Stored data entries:
(** A successful patch call on a copy [pod] of what the server stores. *)
Lemma go_Patch_resources p s s' a srv :
  let pod := s_pods s p in
  revertible pod a → w_pods (s_world s) !! key pod = Some srv → srv ≡ pod →
  go_Patch (Some ResizeSubResourceName) revertBoostResourcesPatch p s = Done (None, s') →
  s_pods s' p ≡ restored a pod ∧
  w_pods (s_world s') = <[key pod := s_pods s' p]> (w_pods (s_world s)).
Proof.
  intros pod Hrev Hsrv Heq. unfold go_Patch.
  destruct (client_Patch _ _ _ _) as [[[e pod'] w']|] eqn:E; [|done]. intros [= -> <-].
  apply patch_ok in E as (b & obj1 & srv' & Hd & Hs & Hpod' & Hw). unfold key, pod in *.
  rewrite Hsrv in Hs. injection Hs as <-.
  destruct (resources_patch_ok _ _ Hrev) as (j & j' & b' & Hj & Hj' & Hb & Hd').
  rewrite Hd in Hd'. injection Hd' as -> ->.
  rewrite s_pods_set_pod_eq. split; [|done].
  by rewrite Hpod', (merge_create _ _ _ _ _ _ Hj Hj' Hb Heq), Heq.
Qed.

Lemma go_Patch_labels p s s' srv :
  let pod := s_pods s p in
  w_pods (s_world s) !! key pod = Some srv → srv ≡ pod →
  go_Patch None revertBoostLabelsPatch p s = Done (None, s') →
  s_pods s' p ≡ unlabelled pod ∧
  w_pods (s_world s') = <[key pod := s_pods s' p]> (w_pods (s_world s)).
Proof.
  intros pod Hsrv Heq. unfold go_Patch.
  destruct (client_Patch _ _ _ _) as [[[e pod'] w']|] eqn:E; [|done]. intros [= -> <-].
  apply patch_ok in E as (b & obj1 & srv' & Hd & Hs & Hpod' & Hw). unfold key, pod in *.
  rewrite Hsrv in Hs. injection Hs as <-.
  destruct (labels_patch_ok (s_pods s p)) as (j & j' & b' & Hj & Hj' & Hb & Hd').
  rewrite Hd in Hd'. injection Hd' as -> ->.
  rewrite s_pods_set_pod_eq. split; [|done].
  by rewrite Hpod', (merge_create _ _ _ _ _ _ Hj Hj' Hb Heq).
Qed.

(** The server stores [pod'] for the key of [pod] and is otherwise
    unchanged. *)
Definition stores (pod pod' : Pod) (w w' : World) : Prop :=
  ∃ stored, stored ≡ pod' ∧ w_pods w' = <[key pod := stored]> (w_pods w).

Lemma updateBoostPod_ok p s s' a srv :
  let pod := s_pods s p in
  revertible pod a → w_pods (s_world s) !! key pod = Some srv → srv ≡ pod →
  updateBoostPod p s = Done (None, s') →
  stores pod (unlabelled (restored a pod)) (s_world s) (s_world s').
Proof.
  intros pod Hrev Hsrv Heq Hu. apply bind_inv in Hu as (e & s1 & Hp1 & Hu).
  destruct e as [e|]; [done|]. apply bind_inv in Hu as (e & s2 & Hp2 & Hu).
  destruct e as [e|]; [done|]. injection Hu as <-.
  destruct (go_Patch_resources _ _ _ _ _ Hrev Hsrv Heq Hp1) as [Hpod Hw].
  assert (key (s_pods s1 p) = key pod) as Hkey by (by rewrite (key_proper _ _ Hpod)).
  apply (go_Patch_labels _ _ _ (s_pods s1 p)) in Hp2 as [Hpod2 Hw2]; [|by rewrite Hkey, Hw, lookup_insert_eq|done].
  exists (s_pods s2 p). split; [by rewrite Hpod2, Hpod|].
  by rewrite Hw2, Hw, Hkey, insert_insert_eq.
Qed.

Lemma updateBoostPodLegacy_ok p s s' a :
  let pod := s_pods s p in
  revertible pod a → updateBoostPodLegacy p s = Done (None, s') →
  stores pod (unlabelled (restored a pod)) (s_world s) (s_world s').
Proof.
  intros pod Hrev. unfold updateBoostPodLegacy, go_RevertResourceBoost, RevertResourceBoost. go_unfold.
  unfold pod in *. rewrite (revertBoostResources_ok _ _ Hrev). cbn [mbind outcome_bind].
  unfold revertBoostLabels, go_Update. rewrite s_pods_set_pod_eq.
  fold (unlabelled (restored a (s_pods s p))).
  destruct (client_Update _ _) as [[e pod'] w'] eqn:E. intros [= -> <-].
  apply update_ok in E as [Hpod Hw]. by exists pod'.
Qed.

Lemma revertResources_stores σ b p s s' a srv :
  let pod := s_pods s p in
  revertible pod a →
  w_pods (s_world s) !! key pod = Some srv → srv ≡ pod →
  revertResources σ b p s = Done (None, s') →
  stores pod (unlabelled (restored a pod)) (s_world s) (s_world s') ∧
  b_pods (s_boosts s' b) !! pod_Name pod = None.
Proof.
  intros pod Hrev Hsrv Heq Hr. split.
  - rewrite revertResources_release in Hr. unfold release, deref_boost in Hr. go_unfold_in Hr.
    destruct (b_legacyRevertMode _).
    + destruct (updateBoostPodLegacy p s) as [[[e|] s1]|] eqn:E; try done.
      injection Hr as <-. by apply (updateBoostPodLegacy_ok p s s1).
    + destruct (updateBoostPod p s) as [[[e|] s1]|] eqn:E; try done.
      injection Hr as <-. by apply (updateBoostPod_ok p s s1 _ srv).
  - destruct (revertResources_cases σ b p s) as (err & s1 & Hr1 & Hc).
    rewrite Hr in Hr1. injection Hr1 as <- <-. destruct Hc as (He & _).
    rewrite (effect_pods _ _ _ _ _ He). apply lookup_delete_eq.
Qed.

(** When the boost has an up-to-date copy of a boosted pod, whose
    annotation is usable, and [RevertResources] reports success, then the
    pod stored by the API server has its original CPU requests and limits
    back and neither the label nor the annotation of the boost, and the
    boost does not track the pod any more; this holds for the update and
    for the patch method alike, and no other stored pod changes. *)
Theorem revert_restores_stored_pod σ b p s s' a srv :
  let pod := s_pods s p in
  revertible pod a →
  w_pods (s_world s) !! key pod = Some srv → srv ≡ pod →
  RevertResources σ b p s = Done (None, s') →
  stores pod (unlabelled (restored a pod)) (s_world s) (s_world s') ∧
  b_pods (s_boosts s' b) !! pod_Name pod = None.
Proof. apply revertResources_stores. Qed.

(** An upsert that succeeds for a pod whose condition is met has reverted it
    on the server. *)
Lemma upsert_stores σ σ' now b p s s' a srv :
  let pod := s_pods s p in
  condition_met now (s_boosts s b) pod = true →
  revertible pod a → w_pods (s_world s) !! key pod = Some srv → srv ≡ pod →
  UpsertPod σ σ' now b p s = Done (None, s') →
  stores pod (unlabelled (restored a pod)) (s_world s) (s_world s').
Proof.
  intros pod Hc Hrev Hsrv Heq. rewrite UpsertPod_eq. cbn zeta. unfold pod in *. rewrite Hc.
  set (e := match b_pods _ !! _ with Some _ => _ | None => _ end). set (pods := <[_ := p]> _).
  destruct (track_effect b e p pods s) as (_ & _ & Hp & Hw). cbn zeta in Hp, Hw.
  set (s2 := stats_state b e p _) in *. rewrite <-Hp, <-Hw in *.
  destruct (revertResources σ' b p s2) as [[[er|] s3]|] eqn:Hr; try done. intros [= <-].
  by apply (revertResources_stores _ _ _ _ _ _ _ Hrev Hsrv Heq Hr).
Qed.

(** C27: [UpsertPod] always returns.  It leaves every other boost and the
    identity of this one alone.  If the pod condition policy is absent or
    still valid, the pod is tracked, no error is returned and the API server
    is not called.  If the condition is met and an error is returned, the
    pod stays tracked.  If the condition is met and no error is returned,
    the pod is no longer tracked, and if the copy was up to date and its
    annotation usable, the API server now stores the pod with its original
    CPU requests and limits and without the label and the annotation of the
    boost, and every other pod as before. *)
Theorem upsert_pod_tracking σ σ' now b p s :
  let i := s_boosts s b in
  let pod := s_pods s p in
  ∃ err s', UpsertPod σ σ' now b p s = Done (err, s') ∧
    (∀ b', b' ≠ b → s_boosts s' b' = s_boosts s b') ∧
    same_identity i (s_boosts s' b) ∧
    match condition_met now i pod, err with
    | false, _ => err = None ∧ b_pods (s_boosts s' b) = <[pod_Name pod := p]> (b_pods i) ∧
        s_world s' = s_world s
    | true, Some _ => b_pods (s_boosts s' b) = <[pod_Name pod := p]> (b_pods i)
    | true, None => b_pods (s_boosts s' b) = delete (pod_Name pod) (b_pods i) ∧
        ∀ a srv, revertible pod a → w_pods (s_world s) !! key pod = Some srv → srv ≡ pod →
          stores pod (unlabelled (restored a pod)) (s_world s) (s_world s')
    end.
Proof.
  intros i pod. destruct (UpsertPod_cases σ σ' now b p s) as (err & s' & Hu & _ & Hc).
  exists err, s'. split; [done|]. fold i pod in Hc.
  destruct (condition_met now i pod) eqn:Hmet, err as [e|];
    repeat match goal with Hx : _ ∧ _ |- _ => destruct Hx end; try done;
    match goal with He : boost_effect _ _ _ _ _ |- _ => destruct He end; split_and!; try done.
  intros a srv Hrev Hsrv Heq. by eapply upsert_stores.
Qed.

# PROBLEM REQUIREMENTS
Nothing but the lines from the top of the entries above through the line with "destruct (labels_patch_ok (s_pods" should be set down, each exactly as written.

# EXERCISE RESPONSE
(** A successful patch call on a copy [pod] of what the server stores. *)
Lemma go_Patch_resources p s s' a srv :
  let pod := s_pods s p in
  revertible pod a → w_pods (s_world s) !! key pod = Some srv → srv ≡ pod →
  go_Patch (Some ResizeSubResourceName) revertBoostResourcesPatch p s = Done (None, s') →
  s_pods s' p ≡ restored a pod ∧
  w_pods (s_world s') = <[key pod := s_pods s' p]> (w_pods (s_world s)).
Proof.
  intros pod Hrev Hsrv Heq. unfold go_Patch.
  destruct (client_Patch _ _ _ _) as [[[e pod'] w']|] eqn:E; [|done]. intros [= -> <-].
  apply patch_ok in E as (b & obj1 & srv' & Hd & Hs & Hpod' & Hw). unfold key, pod in *.
  rewrite Hsrv in Hs. injection Hs as <-.
  destruct (resources_patch_ok _ _ Hrev) as (j & j' & b' & Hj & Hj' & Hb & Hd').
  rewrite Hd in Hd'. injection Hd' as -> ->.
  rewrite s_pods_set_pod_eq. split; [|done].
  by rewrite Hpod', (merge_create _ _ _ _ _ _ Hj Hj' Hb Heq), Heq.
Qed.

Lemma go_Patch_labels p s s' srv :
  let pod := s_pods s p in
  w_pods (s_world s) !! key pod = Some srv → srv ≡ pod →
  go_Patch None revertBoostLabelsPatch p s = Done (None, s') →
  s_pods s' p ≡ unlabelled pod ∧
  w_pods (s_world s') = <[key pod := s_pods s' p]> (w_pods (s_world s)).
Proof.
  intros pod Hsrv Heq. unfold go_Patch.
  destruct (client_Patch _ _ _ _) as [[[e pod'] w']|] eqn:E; [|done]. intros [= -> <-].
  apply patch_ok in E as (b & obj1 & srv' & Hd & Hs & Hpod' & Hw). unfold key, pod in *.
  rewrite Hsrv in Hs. injection Hs as <-.
  destruct (labels_patch_ok (s_pods s p)) as (j & j' & b' & Hj & Hj' & Hb & Hd').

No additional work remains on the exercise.